Vorliegende Sammlung »Märchen und Erzählungen der Suaheli« ist eine Uebersetzung der von mir in Band XVIII der Lehrbücher des Seminars für orientalische Sprachen in Suaheli veröffentlichten »Märchen und Erzählungen der Suaheli«.
Die Uebertragung ist eine wörtliche, dennoch hoffe ich sie so gestaltet zu haben, dass das deutsche Sprachgefühl nicht allzusehr darunter leidet. Wie in allen orientalischen Märchen, so fehlt es auch hier nicht an drastischen und derben Stellen. Ich glaubte jedoch, dieselben wiedergeben zu müssen, wie sie sind, um den Afrikaner zu zeigen, wie er ist. Die Kunst moderner Schriftsteller, durch Andeutungen der Phantasie des Lesers freien Spielraum zu lassen, ist dem Suaheli noch völlig unbekannt.[5]
Was die Entstehung der von Eingebornen Ostafrikas mir mündlich mitgeteilten Erzählungen anbelangt, so verweise ich auf die Einleitung zum Suaheli-Text in oben angeführtem Band XVIII. Auch die Anordnung derselben habe ich in genauer Reihenfolge mit dem Suaheli-Text gegeben, in welchem mit den sprachlich leichteren Erzählungen begonnen und mit den schwierigeren abgeschlossen wird.

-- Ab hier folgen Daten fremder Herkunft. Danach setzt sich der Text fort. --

Lemma kv_step_refines N op w ls m :
  refines w ls m -> (forall u, u ∈ op_uuids op -> u ∉ meta_segments w.1) ->
  (forall n, 0 < n <= N -> 0 < num_bits kv_ln n false_positives) ->
  held (fun _ => 1) w ls + op_total (fun _ => 1) op <= N ->
  held entry_bytes w ls + op_total entry_bytes op <= u64_max ->
  exists w' ls', kv_step op w = (w', Ok tt) /\ refines w' ls' (map_step m op) /\
    (forall f, (forall e, 0 <= f e) -> held f w' ls' <= held f w ls + op_total f op) /\
    (forall u, u ∈ meta_segments w'.1 -> u ∈ op_uuids op \/ u ∈ meta_segments w.1).
Proof.
  intros (Hok & Hne & Hm) Hfresh Hbits Hcount Hbytes. unfold held in Hcount, Hbytes |- *.
  pose proof (sum_totals_nonneg (fun _ => 1) ls (fun _ => Z.le_0_1)) as Hnn1.
  pose proof (sum_totals_nonneg entry_bytes ls entry_bytes_nonneg) as Hnn2.
  pose proof (total_nonneg (fun _ => 1) (live_segment w.1) (fun _ => Z.le_0_1)) as Hnn3.
  pose proof (total_nonneg entry_bytes (live_segment w.1) entry_bytes_nonneg) as Hnn4.
  destruct op as [k v|uuid|uuid|]; cbn [kv_step map_step op_uuids op_total] in *.
  - destruct w as [db d]. do 2 eexists. split; [done|]. pose proof Hok as (H1 & H2 & H3 & H4 & H5 & H6 & H7 & Hs).
    split_and!.
    + split; [unfold db_ok; cbn in *; split_and!; try done; by apply btree_insert_sorted|]. split; [exact Hne|].
      intros k'. split; [apply Hm|]. cbn. rewrite assoc_btree_insert by done. rewrite lookup_insert.
      case_decide; [by rewrite decide_True|]. rewrite decide_False by done. apply Hm.
    + intros f Hf. cbn. pose proof (total_btree_insert f k v (live_segment db) Hf). lia.
    + cbn. auto.
  - destruct (commit_works w ls uuid Hok) as (w' & E & Hok' & Hl' & _ & Hu').
    + apply Hfresh. by left.
    + intros Hnl. apply Hbits. rewrite total_one in *. unfold zlen in *.
      destruct (live_segment w.1); [done|]. cbn in *. lia.
    + lia.
    + do 2 eexists. split; [exact E|]. split_and!; [split; [exact Hok'|split]| |].
      * case_decide; [done|]. apply Forall_app. by split; [|constructor].
      * intros k. rewrite Hl'. cbn [committed uncommitted assoc]. rewrite lookup_empty. split; [|done].
        rewrite lookup_union. destruct (Hm k) as [<- <-]. case_decide as El; [rewrite El; cbn; by destruct (newest k ls)|].
        rewrite newest_app. by destruct (assoc k (live_segment w.1)), (newest k ls).
      * intros f Hf. rewrite Hl'. cbn [total]. case_decide as El.
        -- rewrite El. cbn [total]. lia.
        -- rewrite fmap_app, sum_app. cbn. lia.
      * intros u Hu. destruct (Hu' u Hu) as [-> |]; [left; by left|by right].
  - pose proof (holds_sorted _ _ (proj1 (proj2 Hok))) as Hsort.
    destruct (merge_all_works w ls uuid Hok) as (w' & E & Hok' & Hl' & _ & Hu').
    + apply Hfresh. by left.
    + intros Hlen. apply Hbits. split; [|lia]. destruct ls as [|l1 ls]; [cbn in Hlen; lia|].
      apply Forall_cons in Hne as [H1 _]. rewrite fmap_cons. cbn [fold_right]. rewrite total_one.
      pose proof (sum_totals_nonneg (fun _ => 1) ls (fun _ => Z.le_0_1)). unfold zlen. destruct l1; [done|]. cbn [length]. lia.
    + lia.
    + do 2 eexists. split; [exact E|]. split_and!; [split; [exact Hok'|split]| |].
      * by apply merged_nonempty.
      * intros k. rewrite Hl', (proj1 (merged_spec (fun _ => 0) ls ltac:(lia) Hsort)). apply Hm.
      * intros f Hf. rewrite Hl'. pose proof (proj2 (merged_spec f ls Hf Hsort)). lia.
      * intros u Hu. destruct (Hu' u Hu) as [-> |]; [left; by left|by right].
  - destruct w as [db d]. destruct (open_or_create_works (db, d) ls Hok) as (d' & db' & E & Hok' & Hl' & _ & Hu').
    cbn [fst snd] in *. exists (db', d'), ls. split; [unfold reopen; by rewrite E|].
    split_and!; [split; [done|split; [done|]]| |].
    + intros k. cbn. rewrite Hl', lookup_empty. split; [apply Hm|done].
    + intros f Hf. cbn [fst]. rewrite Hl'. cbn [total]. pose proof (total_nonneg f (live_segment db) Hf). lia.
    + cbn [fst]. rewrite Hu'. auto.
Qed.

Lemma kv_run_refines N ops w ls m :
  refines w ls m -> (forall u, u ∈ concat (op_uuids <$> ops) -> u ∉ meta_segments w.1) ->
  NoDup (concat (op_uuids <$> ops)) ->
  (forall n, 0 < n <= N -> 0 < num_bits kv_ln n false_positives) ->
  held (fun _ => 1) w ls + ops_total (fun _ => 1) ops <= N ->
  held entry_bytes w ls + ops_total entry_bytes ops <= u64_max ->
  exists w' ls', kv_run ops w = (w', Ok tt) /\ refines w' ls' (foldl map_step m ops).
Proof.
  revert w ls m; induction ops as [|op ops IH]; intros w ls m Hr Hfresh Hnd Hbits Hcount Hbytes.
  { by exists w, ls. }
  unfold ops_total in *. rewrite fmap_cons in *. cbn [concat fold_right] in *. apply NoDup_app in Hnd as (Hnd1 & Hdisj & Hnd).
  assert (forall f, (forall e, 0 <= f e) -> 0 <= fold_right Z.add 0 (op_total f <$> ops)) as Hnn.
  { clear. intros f Hf. induction ops as [|[k v| | |] ops IH]; cbn; [lia|specialize (Hf (k, v))|..]; cbn in IH; lia. }
  pose proof (Hnn (fun _ => 1) (fun _ => Z.le_0_1)) as Hnn1. pose proof (Hnn entry_bytes entry_bytes_nonneg) as Hnn2.
  destruct (kv_step_refines N op w ls m) as (w1 & ls1 & E1 & Hr1 & Hheld & Hu1); try done.
  { intros u Hu. apply Hfresh, elem_of_app. by left. }
  { lia. }
  { lia. }
  pose proof (Hheld (fun _ => 1) (fun _ => Z.le_0_1)). pose proof (Hheld entry_bytes entry_bytes_nonneg).
  destruct (IH w1 ls1 (map_step m op)) as (w2 & ls2 & E2 & Hr2); try done; [|lia|lia|].
  - intros u Hu Hin. destruct (Hu1 u Hin) as [Hop|Hold]; [by eapply Hdisj|].
    eapply Hfresh; [|exact Hold]. apply elem_of_app. by right.
  - exists w2, ls2. split; [|done]. cbn [kv_run]. by erewrite db_bind by exact E1.
Qed.

Lemma elem_newest e l ls : e ∈ l -> l ∈ ls -> is_Some (newest e.1 ls).
Proof.
  intros He Hl. induction ls as [|l' ls IH]; [by apply elem_of_nil in Hl|]. cbn.
  destruct (newest e.1 ls) as [v|] eqn:E; [by eexists|]. apply elem_of_cons in Hl as [<-|Hl].
  - clear -He. induction l as [|[k v] l IH]; [by apply elem_of_nil in He|]. cbn. case_decide; [by eexists|].
    apply elem_of_cons in He as [-> |He]; [done|auto].
  - by destruct (IH Hl).
Qed.
Lemma lookups_refine w ls m key :
  refines w ls m -> (forall k, is_Some (committed m !! k) -> key `prefix_of` k -> k = key) ->
  Db_get_raw w.1 key = Some (committed m !! key) /\
  get_raw_with_live w.1 key = Some ((uncommitted m ∪ committed m) !! key).
Proof.
  intros (Hok & _ & Hm) Hext. pose proof Hok as (_ & Hh & _). unfold Db_get_raw, get_raw_with_live.
  rewrite (find_in_holds _ ls key Hh).
  2: { intros l Hl e He Hp. apply Hext; [|done]. rewrite <- (proj1 (Hm e.1)). by eapply elem_newest. }
  rewrite lookup_union. destruct (Hm key) as [<- <-]. split; [done|].
  by destruct (assoc key (live_segment w.1)), (newest key ls).
Qed.
End Refinement.

(** ** Iteration *)

Section Iteration.
Context `{KvLibsLaws}.

Lemma mapM_iter0 segs ls : Forall2 holds segs ls -> mapM (fun s => segment_iter_raw_with_offset s 0) segs = Some ls.
Proof. apply mapM_iter_holds. Qed.
Lemma find_segment_holds segs ls idx n :
  Forall2 holds segs ls ->
  match find_segment segs idx n with
  | (Some i, r) => exists l ls', (idx <= i)%nat /\ drop (i - idx) ls = l :: ls' /\ drop n (concat ls) = drop r l ++ concat ls'
  | (None, _) => drop n (concat ls) = []
  end.
Proof.
  intros Hh. revert idx n; induction Hh as [|s l segs ls Hs _ IH]; intros idx n; cbn [find_segment]; [by destruct n|].
  rewrite (len_holds _ _ Hs). destruct (Nat.ltb_spec n (length l)).
  - exists l, ls. rewrite Nat.sub_diag. split_and!; [lia|done|]. cbn. by rewrite drop_app_le by lia.
  - specialize (IH (idx + 1)%nat (n - length l)%nat). destruct (find_segment segs _ _) as [[i|] r].
    + destruct IH as (l' & ls' & Hi & Hd & E). exists l', ls'. split_and!; [lia| |].
      * replace (i - idx)%nat with (S (i - (idx + 1))) by lia. done.
      * cbn. by rewrite drop_app_ge by lia.
    + cbn. by rewrite drop_app_ge by lia.
Qed.

(** Iterating from an offset is skipping that many entries, over all segments. *)
Lemma iter_with_offset_skips w ls n :
  db_ok w ls ->
  Db_iter_raw w.1 = Some (concat ls) /\ Db_iter_raw_with_offset w.1 n = Some (drop n (concat ls)) /\
  Db_len w.1 = length (concat ls) /\ sorted_iter_raw w.1 = Some (sorted_segments ls).
Proof.
  intros (_ & Hh & _). unfold Db_iter_raw, Db_iter_raw_with_offset, Db_len, sorted_iter_raw.
  rewrite (mapM_iter_holds _ _ Hh). split_and!; [done| | |done].
  - pose proof (find_segment_holds _ _ 0 n Hh) as Hf. destruct (find_segment (segments w.1) 0 n) as [[i|] r]; cbn [default id].
    + destruct Hf as (l & ls' & _ & Hd & ->). rewrite Nat.sub_0_r in Hd.
      apply (Forall2_drop _ _ _ i) in Hh. rewrite Hd in Hh. apply Forall2_cons_inv_r in Hh as (s & segs' & Hs & Hh' & ->).
      rewrite (iter_holds _ _ r Hs). cbn [mbind option_bind]. by rewrite (mapM_iter0 _ _ Hh').
    + by rewrite drop_all, Hf.
  - clear n. induction Hh as [|s l segs ls Hs _ IH]; [done|]. rewrite fmap_cons. cbn [concat].
    rewrite length_app, <- IH, (len_holds _ _ Hs). done.
Qed.
End Iteration.

(** ** Taking over another store *)

(** Looks past the other files that were written or removed. *)
Ltac other_files :=
  repeat first [rewrite lookup_insert_ne by congruence | rewrite lookup_delete_ne by congruence].

Section TakeOver.
Context `{KvLibsLaws}.

Definition moved (s : Segment) (folder : Z) : Segment :=
  {| seg_folder := folder; seg_uuid := seg_uuid s; id_index := id_index s; blob_index := blob_index s;
     store := store s; bloom := bloom s |}.
Lemma rename_works k k' d bytes :
  calls d = None -> files d !! k = Some bytes ->
  rename_file k k' d = (set_files (<[k' := bytes]> (delete k (files d))) d, Ok tt).
Proof.
  intros Hc Hk. unfold rename_file. rewrite (bind_works _ _ d d bytes); [by rewrite syscall_works|].
  unfold inspect. by rewrite Hk.
Qed.
Lemma move_to_works d s l folder :
  calls d = None -> on_disk d s -> holds s l -> folder <> seg_folder s ->
  exists d', move_to s folder d = (d', Ok (moved s folder)) /\ calls d' = None /\ metas d' = metas d /\
    on_disk d' (moved s folder) /\
    forall k, k.1 <> seg_id s -> k.1 <> (folder, seg_uuid s) -> files d' !! k = files d !! k.
Proof.
  intros Hc (D1 & D2 & D3 & D4) Hh Hne. unfold move_to, create_dir_all.
  erewrite bind_works by (by apply syscall_works). cbn [id].
  unfold seg_id. erewrite bind_works by (apply rename_works; [done|exact D2]).
  erewrite bind_works by (apply rename_works; [done|]; cbn; other_files; exact D1).
  erewrite bind_works by (apply rename_works; [done|]; cbn; other_files; exact D3).
  erewrite bind_works by (apply rename_works; [done|]; cbn; other_files; exact D4).
  match goal with |- context [Segment_open _ _ ?d1] => set (d' := d1) end.
  assert (on_disk d' (moved s folder)) as Hd'.
  { unfold on_disk, d'. cbn. split_and!; other_files; by rewrite lookup_insert_eq. }
  exists d'. split_and!; [|done|done|done|].
  - by apply (Segment_open_works d' (moved s folder) l).
  - intros k H1' H2'. unfold d', seg_id in *. cbn.
    by repeat first [rewrite lookup_insert_ne by (intros <-; by apply H2')
      | rewrite lookup_delete_ne by (intros <-; by apply H1')].
Qed.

Zu weiterer Bearbeitung der Märchen konnte ich mich nicht entschliessen, da ich keine märchenvergleichenden Studien gemacht habe. Die Gelehrten, die auf diesem Gebiete arbeiten, werden eher im stände sein, Ursprung und Verwandtes nachzuweisen. Zu einem grossen Teile sind dieselben offenbar aus arabischen Quellen geflossen, wie z.B. »Die Geschichten des Abu Nuwasi«, »Binti Matari Schemschi«, »Ein schwieriges Urteil«, »Der Sultan Ediri und der Sultan Ndozi«, »Msiwanda«, »Der Sultan und der Kaufmann«, »Die Macht der Zauberei«, »Der Sultan und der Arme«, »Der Verstand der Frauen«, »Die Geschichte von der Frau, welche Vater und Sohn heiratete«, »Eine alte Geschichte«, »Sultan Harun Alraschid und sein Vezier«, »Die List der Frauen«, »Abu Nuwasi und der Vezier des Sultans«. Die eigentlichen Suaheli-Märchen sind sogleich durch[6] grössere Einfachheit in Form und Inhalt erkennbar; aber gerade die letzteren gewähren uns den tiefsten Einblick in den Charakter und die Phantasie unserer Ostafrikaner.
Bei dem wachsenden Interesse, das weite Kreise unsern Kolonien und ihren Bewohnern entgegenbringen, hoffe ich, dass diese Sammlung eine gute Aufnahme finden wird.
Berlin, im Oktober 1898.
C. Velten.[7]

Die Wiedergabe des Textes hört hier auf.